Differential effects of acute administration of clozapine or haloperidol on local cerebral glucose utilization in the rat

Abstract

We employed the [ 14C]2-deoxyglucose method in order to map local brain metabolic activity of rats administered 1, 5, or 20 mg/kg of clozapine, or 0.5 mg/kg of haloperidol, as compared to saline. Clozapine produced a dose-dependent reduction of glucose utilization. At the dose of 1 mg/kg, the effects were limited to limbic areas. An additional number of structures were significantly affected following administration of 5 mg/kg (the whole hippocampal formation and septal area, and cortical limbic areas).
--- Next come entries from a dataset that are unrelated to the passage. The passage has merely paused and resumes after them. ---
Lemma search_bol_char (c a : ascii) (t : string) :
  matched (search (Bol :: lit (String c "")) (String a t)) = Ascii.eqb c a.
Proof.
  unfold search. cbn [search_at match_here lit Nat.eqb]. unfold PyStr.is_char.
  destruct (Ascii.eqb c a); [reflexivity|]. now rewrite bol_fails_later.
Qed.

(** [strip_angle] drops one leading '>' or '<' and nothing else. *)
Lemma strip_angle_cons (a : ascii) (t : string) :
  strip_angle (String a t)
  = if Ascii.eqb ">" a || Ascii.eqb "<" a then t else String a t.
Proof. unfold strip_angle. now rewrite !search_bol_char. Qed.

Lemma strip_angle_number (s : string) : number s = true -> strip_angle s = s.
Proof.
  destruct s as [|a t]; [discriminate|]. intros H. rewrite strip_angle_cons.
  simpl in H. apply andb_true_iff in H. destruct H as [Ha _].
  rewrite (Ascii.eqb_sym ">" a), (Ascii.eqb_sym "<" a).
  now rewrite (digit_not_char a ">" Ha eq_refl), (digit_not_char a "<" Ha eq_refl).
Qed.

Lemma genemark_prefix_run (pre : list string) (w : world) :
  user_out_bound w = true ->
  exists v xs, for_each Genemark.step pre Genemark.init w = (Ret v, add_rows xs w).
Proof.
  intros B.
  destruct (genemark_loop pre pre Genemark.init w (incl_refl _))
    as (xs & (r & E & Hr) & _).
  destruct (Hr B) as [v ->]. eauto.
Qed.
(** The second loop pushes a line for the fields the store can resolve,
    and for no other. *)
Lemma foreignKeyDefs_omap d ts (l : list Field.t) :
  foreignKeyDefs d ts l
  = omap (λ f, foreignKeyDef d f <$> referencedTable ts f) l.
Proof.
  unfold foreignKeyDefs. induction l as [|f l IH]; [done|].
  rewrite filter_cons. cbn [omap list_omap].
  destruct (pushForeignKey_linked d ts f) as [[Hl Hpush]|[Hl Hnone]].
  - rewrite decide_True by done. cbn [foldl].
    rewrite pushForeignKey_app, IH, Hpush.
    by destruct (referencedTable ts f).
  - rewrite decide_False by done. by rewrite Hnone, IH.
Qed.

Lemma tableDefs_split d ts (t : Table.t) :
  tableDefs d ts t
  = (columnLine d <$> Table.fields t)
      ++ foreignKeyDefs d ts (Table.fields t).
Proof.
  unfold tableDefs. by rewrite columnDefs_fmap, pushForeignKey_app.
Qed.

End ddl.

Lemma tableLines_statement d ts (t : Table.t) :
  tableLines d ts t = statement d t (foreignKeyDefs d ts (Table.fields t)).
Proof. unfold tableLines, statement. by rewrite tableDefs_split. Qed.

(** Each line the second loop pushes starts with a comma of its own. *)
Lemma foreignKeyDefs_lines d ts (l : list Field.t) :
  foreignKeyDefs d ts l = foreignKeyLines "  ," d ts l.
Proof. apply foreignKeyDefs_omap. Qed.
(** C9, amended.  [stopPolling] can be called in any state; it cancels the
    interval registered in [pollingIntervalRef], if any, and no other timer,
    clears that reference and the is-polling flag, and changes nothing
    else; calling it again, or calling it when no interval is registered
    and the flag is clear, changes nothing. *)
Theorem stopPolling_cancels_registered_interval
    (onComplete : option (nat -> cb_result)) (onError : bool) (s : orch) :
  step onComplete onError CallStopPolling s = Some (cleanupPolling s)
  /\ cleanupPolling s =
       set_isPollingRef false
         (set_pollingIntervalRef None
            (set_timers
               match pollingIntervalRef s with
               | Some id => List.filter (fun t => negb (Nat.eqb (tm_id t) id)) (timers s)
               | None => timers s
               end s))
  /\ cleanupPolling (cleanupPolling s) = cleanupPolling s
  /\ (pollingIntervalRef s = None -> isPollingRef s = false -> cleanupPolling s = s).
Proof.
  split; [reflexivity|].
  unfold cleanupPolling. destruct s as [w l m e r f p n ts nt sq st nr c tr]; simpl.
  destruct r as [id|]; simpl; repeat split; try reflexivity.
  - intros H; discriminate.
  - intros _ ->. reflexivity.
Qed.

(** ** One loop at a time *)

(** C1, the claim as stated fails twice.  When a second task is started
    within the grace delay of the first, both grace timers fire and two
    polling intervals run side by side, the first of them out of reach of
    [stopPolling]; and even a single loop sends its next status check while
    the previous one is unanswered. *)
Lemma two_polling_loops_at_once :
  (exists s,
     run None false double_start_trace (init 0) = Some s
     /\ active_loops s = 2%nat
     /\ active_loops (cleanupPolling s) = 1%nat)
  /\ (exists s,
        run None false slow_reply_trace (init 0) = Some s
        /\ active_loops s = 1%nat
        /\ outstanding s = 2%nat).
Proof.
  split; eexists; (split; [vm_compute; reflexivity|]); split; reflexivity.
Qed.

Section OneLoop.

Variable onComplete : option (nat -> cb_result).
Variable onError : bool.

Local Abbreviation after_callback := (after_callback onComplete).

#[local] Arguments is_kind : simpl never.

Lemma count_app (k : timer_kind) (ts us : list timer) :
  count k (ts ++ us) = (count k ts + count k us)%nat.
Proof. unfold count. rewrite List.filter_app, length_app. reflexivity. Qed.

Lemma count_filter_le (k : timer_kind) (p : timer -> bool) (ts : list timer) :
  (count k (List.filter p ts) <= count k ts)%nat.
Proof.
  unfold count. induction ts as [|t ts IH]; simpl; [lia|].
  destruct (p t); simpl; destruct (is_kind k t); simpl; lia.
Qed.

Lemma count_filter_lt (k : timer_kind) (p : timer -> bool) (t : timer)
    (ts : list timer) :
  In t ts -> p t = false -> is_kind k t = true ->
  (count k (List.filter p ts) < count k ts)%nat.
Proof.
  unfold count. induction ts as [|u ts IH]; simpl; [tauto|].
  intros [->|Hin] Hp Hk.
  - rewrite Hp, Hk. simpl.
    pose proof (count_filter_le k p ts) as Hle. unfold count in Hle. lia.
  - specialize (IH Hin Hp Hk).
    destruct (p u); simpl; destruct (is_kind k u); simpl; lia.
Qed.

Lemma count_rearm (k : timer_kind) (id : nat) (due : Z) (ts : list timer) :
  count k (List.map (fun t => if Nat.eqb (tm_id t) id
                              then Timer (tm_id t) due (tm_kind t) else t) ts)
  = count k ts.
Proof.
  unfold count. induction ts as [|t ts IH]; simpl; [reflexivity|].
  assert (E : is_kind k (if Nat.eqb (tm_id t) id
                         then Timer (tm_id t) due (tm_kind t) else t)
              = is_kind k t) by (destruct (Nat.eqb _ _); reflexivity).
  rewrite E. destruct (is_kind k t); simpl; rewrite IH; reflexivity.
Qed.
Lemma replace_first_unfold (old new s : string) :
  Py.replace_first old new s =
  if Py.startswith s old then new +:+ Py.slice_from (String.length old) s
  else match s with
       | EmptyString => EmptyString
       | String c s' => String c (Py.replace_first old new s')
       end.
Proof. destruct s; reflexivity. Qed.

Lemma replace_first_app (p t : string) :
  Py.replace_first p EmptyString (p +:+ t) = t.
Proof.
  rewrite replace_first_unfold, startswith_app, slice_from_app. reflexivity.
Qed.

Lemma skip_slashes_spec (s : string) :
  exists n, s = slashes n +:+ Py.skip_slashes s
            /\ Py.startswith (Py.skip_slashes s) "/" = false.
Proof.
  induction s as [|a s IH].
  - exists 0%nat. split; reflexivity.
  - destruct (Ascii.ascii_dec a "/") as [->|Hne].
    + destruct IH as (n & Hs & Hn). exists (S n). cbn. split; [|exact Hn].
      rewrite app_cons. f_equal. exact Hs.
    + exists 0%nat.
      assert (Py.skip_slashes (String a s) = String a s) as ->.
      { simpl. destruct a as [[] [] [] [] [] [] [] []]; try reflexivity.
        exfalso; apply Hne; reflexivity. }
      split; [reflexivity|].
      change (Py.startswith (String a s) "/") with (Ascii.eqb "/" a && true).
      destruct (Ascii.eqb_spec "/" a); [congruence | reflexivity].
Qed.

Lemma re_sub_pillar_app (rest : string) :
  Py.re_sub_pillar ("_pillar/" +:+ rest) = Py.skip_slashes rest.
Proof. reflexivity. Qed.

Lemma length_app (p t : string) :
  String.length (p +:+ t) = (String.length p + String.length t)%nat.
Proof. induction p; [reflexivity|]. rewrite app_cons. cbn. congruence. Qed.

Lemma slice_from_split (n : nat) (s : string) :
  exists p, s = p +:+ Py.slice_from n s.
Proof.
  revert s; induction n as [|n IH]; intros s.
  - exists EmptyString. reflexivity.
  - destruct s as [|a s]; [exists EmptyString; reflexivity|].
    destruct (IH s) as [p Hp]. exists (String a p).
    rewrite app_cons. cbn. congruence.
Qed.

(** [s.endswith(suf)] holds exactly when [s] is some string followed by
    [suf]. *)
Lemma endswith_iff (s suf : string) :
  Py.endswith s suf = true <-> exists p, s = p +:+ suf.
Proof.
  unfold Py.endswith. rewrite andb_true_iff, Nat.leb_le, String.eqb_eq. split.
  - intros [_ H]. destruct (slice_from_split (String.length s - String.length suf) s)
      as [p Hp]. exists p. congruence.
  - intros [p ->]. rewrite length_app. split; [lia|].
    replace (String.length p + String.length suf - String.length suf)%nat
      with (String.length p) by lia.
    apply slice_from_app.
Qed.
The dose of 20 mg/kg markedly reduced glucose utilization in most of the areas examined. Haloperidol (0.5 mg/kg) reduced glucose utilization of the orbital cortex, hippocampal formation and septal area, globus pallidus, amygdala, ventral thalamus, and substantia nigra reticulata. The results show that acute administration of clozapine or haloperidol are associated with different distribution patterns of altered cerebral energy metabolism. Clozapine differently from haloperidol, reduces energy metabolism of the nucleus accumbens and other limbic areas. Haloperidol, but not clozapine (1 or 5 mg/kg), affects the substantia nigra reticulata.